Let’s take the two in reverse order.

Manufacturing has at very least stalled, and by some measures turned down to recessionary levels.  Last week I discussed industrial production (not shown), which peaked in late 2022 and has continued to trend sideways to slightly negative right through February.

A very good harbinger with a record going back 75 years has been the ISM manufacturing index. Here’s its historical record through about 10 years ago (when FRED discontinued publishing it):

And here is its record for the past several years:

This index was frankly recessionary for almost all of last year. It is still negative, although not so much as before.

Two other metrics with lengthy records are the average hourly workweek in manufacturing (blue, right scale), which is one of the 10 “official” leading indicators, as well as real spending on durable goods (red, measured YoY for ease of comparison, left scale):

As a general rule, if real spending on durable goods turns negative YoY for more than an isolated month, a recession has started (with the peak in absolute terms coming before). Also, since employers generally cut hours before cutting jobs, a decline of about 0.8% of an hour in the average manufacturing workweek has typically preceded a recession - with the caveat in modern times that it must fall to at least roughly 40.5 hours:

The average manufacturing workweek has met the former criteria for the last 9 months, and the latter since November. By contrast, real spending on durable goods was up 0.7% YoY as of the last report for January, and in December had made an all-time record high.
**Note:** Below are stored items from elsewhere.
(* ===== verification/CliRecovery.v ===== *)
(** * CliRecovery: a session outlives its access token

    When no call fails a refresh with a live token succeeds
    ([refresh_succeeds]); so the client's call whose access token has expired
    does what it would have done with a valid one, after exchanging the refresh
    token once. *)
From S2P Require Import Prelude Text Json Http Schema Effects Rls Outcomes DbTenancy DbWorkload.
From S2P Require Import DbCluster Wire Encoding Auth Concrete ApiCore ApiOrgs ApiApps ApiAuth Handlers.
From S2P Require Import Isolation Quotas Writes Routes Bodies Members Accounts Traffic ApiMux CliTypes.
From S2P Require Import ApiClient CliBodies CliConfig CliSession Sample.
From stdpp Require Import base gmap strings list pretty.
From Stdlib Require Import ZArith Lia Ascii.
Open Scope Z_scope.

Section recovery.
Context `{UUIDText} `{TimeText} `{CursorText} `{Credentials}.

(** ** A refresh that succeeds *)

Definition live_token (token : string) (w : World) (i : uuid) (x : RefreshToken) (u : User) : Prop :=
  w.(w_db).(refresh_tokens) !! i = Some x ∧ x.(RefreshToken_TokenHash) = HashRefreshToken token
  ∧ x.(RefreshToken_RevokedAt) = None ∧ w.(w_now) ≤ x.(RefreshToken_ExpiresAt)
  ∧ w.(w_db).(users) !! x.(RefreshToken_UserID) = Some u ∧ u.(User_ID) = x.(RefreshToken_UserID).
(** New identifiers are not in use, and the new token is not one issued before. *)
Definition new_token_fresh (plain : string) (w : World) : Prop :=
  (∀ g, (w.(w_gen) ≤ g)%N → w.(w_db).(refresh_tokens) !! g = None)
  ∧ Forall (λ y, y.(RefreshToken_TokenHash) ≠ HashRefreshToken plain) (rows w.(w_db).(refresh_tokens)).

Lemma yields_checkRefresh token w i x u :
  calm w → tokens_wf w.(w_db) → live_token token w i x u → yields (checkRefresh token) w x.
Proof.
  intros Hc [Hk Hu] (Hi & Hh & Hr & He & _).
  assert (∃ l, select (λ t, t.(RefreshToken_TokenHash) = HashRefreshToken token) w.(w_db).(refresh_tokens)
               = x :: l) as [l Hl].
  { destruct (select _ _) as [|y l] eqn:E.
    - exfalso. assert (x ∈ ([] : list RefreshToken)) as []%not_elem_of_nil. rewrite <-E.
      apply elem_of_select. eauto.
    - exists l. f_equal. assert (y ∈ y :: l) as Hy by left. rewrite <-E in Hy.
      apply elem_of_select in Hy as [Hy [j Hj]].
      assert (j = i) as -> by (eapply Hu; eauto; congruence). congruence. }
  unfold checkRefresh. eapply yields_bind.
  - apply yields_catch, yields_catch, yields_catch. eapply yields_query_row; [done|]. simpl. exact Hl.
  - intros w' [[= _ _ Hn] _] Hc'. eapply yields_bind; [by exists w'; split_and!; try done; lia|].
    intros w'' _ Hc''. rewrite Hn. rewrite decide_False; [by apply yields_ret|].
    rewrite Hr. intros [?|?]; [done|lia].
Qed.
(** The statements of [issueRefresh]. *)
Lemma token_Create_calm u hash t w :
  calm w → w.(w_db).(refresh_tokens) !! w.(w_gen) = None →
  Forall (λ y, y.(RefreshToken_TokenHash) ≠ hash) (rows w.(w_db).(refresh_tokens)) →
  is_Some (w.(w_db).(users) !! u) →
  let x := new_token w.(w_gen) u hash w.(w_now) t in
  RefreshTokenRepository.Create PoolConn u hash t w
  = (Ok x, set_db (set_refresh_tokens (<[w.(w_gen) := x]> w.(w_db).(refresh_tokens)) w.(w_db))
             (set_gen (N.succ w.(w_gen)) w)).
Proof.
  intros Hc Hg Hh Hu. unfold RefreshTokenRepository.Create, or_conflict, scan, catch.
  rewrite run_stmt_calm by done. unfold execute, RefreshTokenRepository.Create_sql. simpl.
  rewrite require_true by done. by rewrite require_true.
Qed.
Lemma Rotate_calm i g x w :
  calm w → w.(w_db).(refresh_tokens) !! i = Some x → is_Some (w.(w_db).(refresh_tokens) !! g) →
  RefreshTokenRepository.Rotate PoolConn i g w
  = (Ok tt, set_db (set_refresh_tokens
               (<[i := RefreshTokenRepository.revoke w.(w_now) (Some g) x]> w.(w_db).(refresh_tokens)) w.(w_db))
             (set_gen (N.succ w.(w_gen)) w)).
Proof.
  intros Hc Hi Hg. unfold RefreshTokenRepository.Rotate, exec_affected, wrap, catch.
  unfold mbind, M_bind. rewrite run_stmt_calm by done.
  unfold execute, RefreshTokenRepository.Rotate_sql. simpl. rewrite Hi. by rewrite require_true.
Qed.
Lemma refresh_succeeds token raw w i x u :
  let plain := String.string_of_list_ascii (EncodeToString raw) in
  calm w → tokens_wf w.(w_db) → live_token token w i x u → new_token_fresh plain w → token ≠ "" →
  ∃ g d w', handleRefresh (Some (refresh_request token)) (Some raw) w
      = (Ok (writeJSON 200 (refresh_json (jwt_issue u.(User_ID) (w.(w_now) + AccessTokenTTL))
                              (w.(w_now) + AccessTokenTTL) plain)), w')
    ∧ token_at g u.(User_ID) plain w.(w_now) w.(w_db) d
    ∧ w'.(w_db) = set_refresh_tokens
        (<[i := RefreshTokenRepository.revoke w.(w_now) (Some g) x]> d.(refresh_tokens)) d
    ∧ calm w' ∧ w'.(w_now) = w.(w_now) ∧ w'.(w_trace) = w.(w_trace).
Proof.
  intros plain Hc Hwf Hx [Hfresh Hhash] Hne.
  destruct (yields_checkRefresh _ _ _ _ _ Hc Hwf Hx) as (w1 & E1 & ([= Hd1 _ Hn1] & Ht1) & Hc1 & Hg1).
  destruct Hx as (Hi & Hh & Hr & He & Hu & Huid). destruct Hwf as [Hk _].
  assert (yields (UserRepository.GetByID PoolConn x.(RefreshToken_UserID)) w1 u) as (w2 & E2 & ([= Hd2 _ Hn2] & Ht2) & Hc2 & Hg2).
  { apply yields_catch. eapply yields_query_row; [done|]. simpl. by rewrite Hd1, Hu. }
  assert (w_db w2 = w_db w) as Hd by congruence. assert (w_now w2 = w_now w) as Hn by congruence.
  assert ((w_gen w ≤ w_gen w2)%N) as Hg by lia.
  set (g := w2.(w_gen)). set (hash := HashRefreshToken plain).
  set (y := new_token g u.(User_ID) hash w.(w_now) (w.(w_now) + RefreshTokenTTL)).
  set (d := set_refresh_tokens (<[g := y]> w.(w_db).(refresh_tokens)) w.(w_db)).
  assert (w.(w_db).(refresh_tokens) !! g = None) as Hgn by (by apply Hfresh).
  assert (i ≠ g) as Hig by congruence.
  exists g, d. eexists. split; [|split; [by split_and!|]].
  - unfold handleRefresh, respond, catch, Unmarshal. simpl. rewrite decide_False by done.
    unfold refreshWith. unfold mbind at 1, M_bind at 1. rewrite E1. unfold issueRefresh.
    unfold mbind at 1, M_bind at 1. rewrite E2. unfold mbind at 1, M_bind at 1. simpl.
    unfold mbind at 1, M_bind at 1. simpl. unfold mbind at 1, M_bind at 1. fold plain. fold hash.
    rewrite token_Create_calm; [|done|by rewrite Hd|by rewrite Hd|rewrite Hd, Huid; by eexists].
    unfold mbind at 1, M_bind at 1. rewrite (Rotate_calm _ _ x); [by rewrite Hn|done| |].
    + simpl. rewrite Hd, (Hk _ _ Hi). by rewrite lookup_insert_ne.
    + simpl. rewrite lookup_insert_eq. by eexists.
  - simpl. rewrite Hd, Hn, (Hk _ _ Hi). split; [done|]. split; [done|]. split; [done|]. congruence.
Qed.

(** ** The client's call *)

Context {T : Type} `{!TokenStore T}.
Context (bus : bool) (registryAddr : string).

Lemma serve_bearer tok r w :
  Auth.strip_prefix apiKeyPrefix tok = None →
  serve bus registryAddr ("Bearer " +:+ tok) r w
  = match jwt_verify tok w.(w_now) with
    | Some u => dispatch bus registryAddr r (mkIdentity u None) w
    | None => (Ok writeAuthError, w)
    end.
Proof.
  intros Hk. unfold serve, authenticated, Authenticate. rewrite strip_prefix_app, Hk.
  unfold mbind, M_bind. simpl. unfold VerifyAccessToken. by destruct (jwt_verify tok (w_now w)).
Qed.

Lemma take_refreshed path zero access t plain :
  take_reply POST path (Some Unmarshal) zero (writeJSON 200 (refresh_json access t plain))
  = COk (Build_refreshed access plain).
Proof. reflexivity. Qed.
End recovery.

(** ** On the sample *)

#[local] Existing Instances hexUUID hexTime hexCursor plainCredentials.
(** Ann's access token has expired; her refresh token is that of
    [sessionWorld].  She asks for the quota of her organization. *)
Definition expired : Config * Disk :=
  (Config_SetTokens "stale" "t0" (set_url "http://localhost:8080" ann_config), desktop).
Definition draws0 : Draws := mkDraws 777 random_bytes [] (λ _, LogOpened).
Lemma session_tokens_fresh :
  new_token_fresh (String.string_of_list_ascii (EncodeToString (repeat 7 32))) sessionWorld.
Proof.
  split.
  - intros g Hg. apply lookup_singleton_ne. intros <-. simpl in Hg. lia.
  - apply (bool_decide_unpack _). vm_compute. exact I.
Qed.
(** * CyberDL: the download-history store of [historyManager.py]

    A shallow embedding of the data layer of [HistoryManager]: the record
    list, its JSON file, the search filter, pagination and deletion.

    Conventions of the embedding.
    - A Python value that can come out of [json.load] is a [json] term. A
      float is kept as the literal it was read from.
    - A Python [str] is a Rocq [string] holding its UTF-8 bytes, a lone
      surrogate as the three bytes the same scheme gives it. Such a string
      cannot be written to a UTF-8 file; [Utf8.valid] tells.
    - What belongs to the Python runtime and its libraries, and is not
      defined here in full, is a field of the class [Runtime]: [str.lower]
      and [str.strip] on all of Unicode, [==] and [str()] on values other
      than strings, [json.load] and [json.dump], the identity of a file
      behind a path, the argument checks of the Qt items. The laws of the
      class tie each field to a function defined here on the inputs where
      the two are known to agree. Every definition and theorem below is
      stated for an arbitrary runtime.
    - An uncaught Python exception is an explicit outcome that carries the
      state reached when it was raised.
    - Qt widgets are reduced to the data the store writes into them: the
      rows of the table and the visibility of the two optional widgets.
    - Failures of the operating system on a file (permissions, a full disk)
      are not part of the embedding. *)

From Stdlib Require Import ZArith String Ascii List Lia Bool DecimalString.
From stdpp Require Import gmap strings list fin_maps.

Set Warnings "-register-all".

Open Scope string_scope.
Open Scope Z_scope.

(* ===================================================================== *)
(** ** Strings of ASCII characters *)
(* ===================================================================== *)

Module PyStr.

(** [str.isspace] on one ASCII character: TAB, LF, VT, FF, CR, the four
    separators FS GS RS US, and the blank. *)
Definition is_space (c : ascii) : bool :=
  let n := nat_of_ascii c in
  ((9 <=? n) && (n <=? 13) || (28 <=? n) && (n <=? 32))%nat.

Definition is_upper (c : ascii) : bool :=
  let n := nat_of_ascii c in
  ((65 <=? n) && (n <=? 90))%nat.

Definition lower_char (c : ascii) : ascii :=
  if is_upper c then ascii_of_nat (nat_of_ascii c + 32) else c.

(** [s.lower()] as far as the letters A to Z go: every other byte is left
    as it is. On a text of ASCII characters this is [str.lower]. *)
Fixpoint lower_ascii (s : string) : string :=
  match s with
  | EmptyString => EmptyString
  | String c s' => String (lower_char c) (lower_ascii s')
  end.

Fixpoint lstrip_ascii (s : string) : string :=
  match s with
  | EmptyString => EmptyString
  | String c s' => if is_space c then lstrip_ascii s' else s
  end.

Fixpoint rstrip_ascii (s : string) : string :=
  match s with
  | EmptyString => EmptyString
  | String c s' =>
      match rstrip_ascii s' with
      | EmptyString => if is_space c then EmptyString else String c EmptyString
      | r => String c r
      end
  end.

(** [s.strip()] as far as ASCII white space goes. On a text of ASCII
    characters this is [str.strip]. *)
Definition strip_ascii (s : string) : string := lstrip_ascii (rstrip_ascii s).

(** A text of ASCII characters. *)
Fixpoint is_ascii (s : string) : bool :=
  match s with
  | EmptyString => true
  | String c s' => (nat_of_ascii c <? 128)%nat && is_ascii s'
  end.

(** [q in s] for two strings: [q] occurs in [s] as a contiguous block. On
    UTF-8 bytes this is the same as on code points. *)
Fixpoint contains (q s : string) : bool :=
  String.prefix q s ||
  match s with
  | EmptyString => false
  | String _ s' => contains q s'
  end.

(** The truth value of a string: [bool(s)]. *)
Definition truthy (s : string) : bool :=
  match s with EmptyString => false | _ => true end.

(** A string made of ASCII white space only (the empty string included). *)
Fixpoint all_space (s : string) : bool :=
  match s with
  | EmptyString => true
  | String c s' => is_space c && all_space s'
  end.

(** [q] is a substring of [s], as a proposition. *)
Definition substring_of (q s : string) : Prop :=
  exists a b : string, s = a ++ q ++ b.

End PyStr.

(* ===================================================================== *)
(** ** UTF-8 *)
(* ===================================================================== *)

Module Utf8.

(** The states of the decoder between two bytes: at a character boundary,
    or inside a character with one, two or three bytes to come, the first
    of them restricted after the lead bytes E0, ED, F0 and F4. *)
Inductive state : Type :=
| Start | Cont1 | Cont2 | Cont3
| AfterE0 | AfterED | AfterF0 | AfterF4
| Reject.

Definition between (lo hi n : nat) : bool := ((lo <=? n) && (n <=? hi))%nat.

Definition step (q : state) (c : ascii) : state :=
  let n := nat_of_ascii c in
  match q with
  | Start =>
      if (n <? 128)%nat then Start
      else if between 194 223 n then Cont1
      else if (n =? 224)%nat then AfterE0
      else if between 225 236 n || between 238 239 n then Cont2
      else if (n =? 237)%nat then AfterED
      else if (n =? 240)%nat then AfterF0
      else if between 241 243 n then Cont3
      else if (n =? 244)%nat then AfterF4
      else Reject
  | Cont1 => if between 128 191 n then Start else Reject
  | Cont2 => if between 128 191 n then Cont1 else Reject
  | Cont3 => if between 128 191 n then Cont2 else Reject
  | AfterE0 => if between 160 191 n then Cont1 else Reject
  | AfterED => if between 128 159 n then Cont1 else Reject
  | AfterF0 => if between 144 191 n then Cont2 else Reject
  | AfterF4 => if between 128 143 n then Cont2 else Reject
  | Reject => Reject
  end.

Fixpoint run (q : state) (s : string) : state :=
  match s with
  | EmptyString => q
  | String c s' => run (step q c) s'
  end.

(** The bytes are the UTF-8 encoding of a text: what a file opened with
    [encoding="utf-8"] can be read from and written with. A surrogate, an
    overlong form and a code beyond U+10FFFF are refused. *)
Definition valid (s : string) : bool :=
  match run Start s with
  | Start => true
  | _ => false
  end.

End Utf8.

(* ===================================================================== *)
(** ** Python values as they come out of [json.load] *)
(* ===================================================================== *)

Inductive json : Type :=
| JNull
| JBool (b : bool)
| JInt (n : Z)
| JFloat (literal : string)
| JStr (s : string)
| JArr (items : list json)
| JObj (members : list (string * json)).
But if some of the manufacturing data has met the historical criteria for a recession warning, it is important to note that manufacturing is less of US GDP than before the year 2000, and had been down more in 2015-16 without a recession occurring.

Further, housing construction has not meaningfully constricted at all. The below graph shows the leading metric of housing permits (another “official” component of the LEI, right scale), together with housing units under construction (gold, *1.2 for scale, right scale), and also real GDP q/q (red, left scale):

Housing permits declined -30% after the Fed began tightening, which has normally been enough to trigger a recession. *BUT* the actual measure of economic activity, housing units under construction, has barely turned down at all. In comparison to past downturns, where typically it had fallen at least 10%, and more often 20%, before a recession had begun, as of last month it was only 2% off peak!

The only other two occasions where housing permits declined comparably with no recession ensuing - 1966 and 1986 - real gross domestic product increased robustly. This was similarly the case in 2023.

An important reason is the other historical reason proppin up expansions: stimulative government spending. Here’s the historical record comparing fiscal surpluses vs. deficits:

Note the abrupt end of stimulative spending in 1937, normally thought to have been the prime driver of the steep 1938 recession. Note also the big “Great Society” stimulative spending in 1966-68, when a downturn was averted (indeed, although not shown in the first graph above, there was an inverted yield curve then as well). Needless to say, there as been a great deal of stimulative fiscal spending since 2020 as well.

Fed tightening typically works by constricting demand. Both government stimulus and the unkinking of supply chains work to stimulate supply. 

All of which leads to the conclusion that, while manufacturing has reacted to the tightening, the *real* measure of construction activity has not, or not sufficiently to be recessionary.

Tomorrow housing permits, starts, and units under construction will all be updated. Unless there is a sharp decline in units under construction, there is no short term recession signal at all.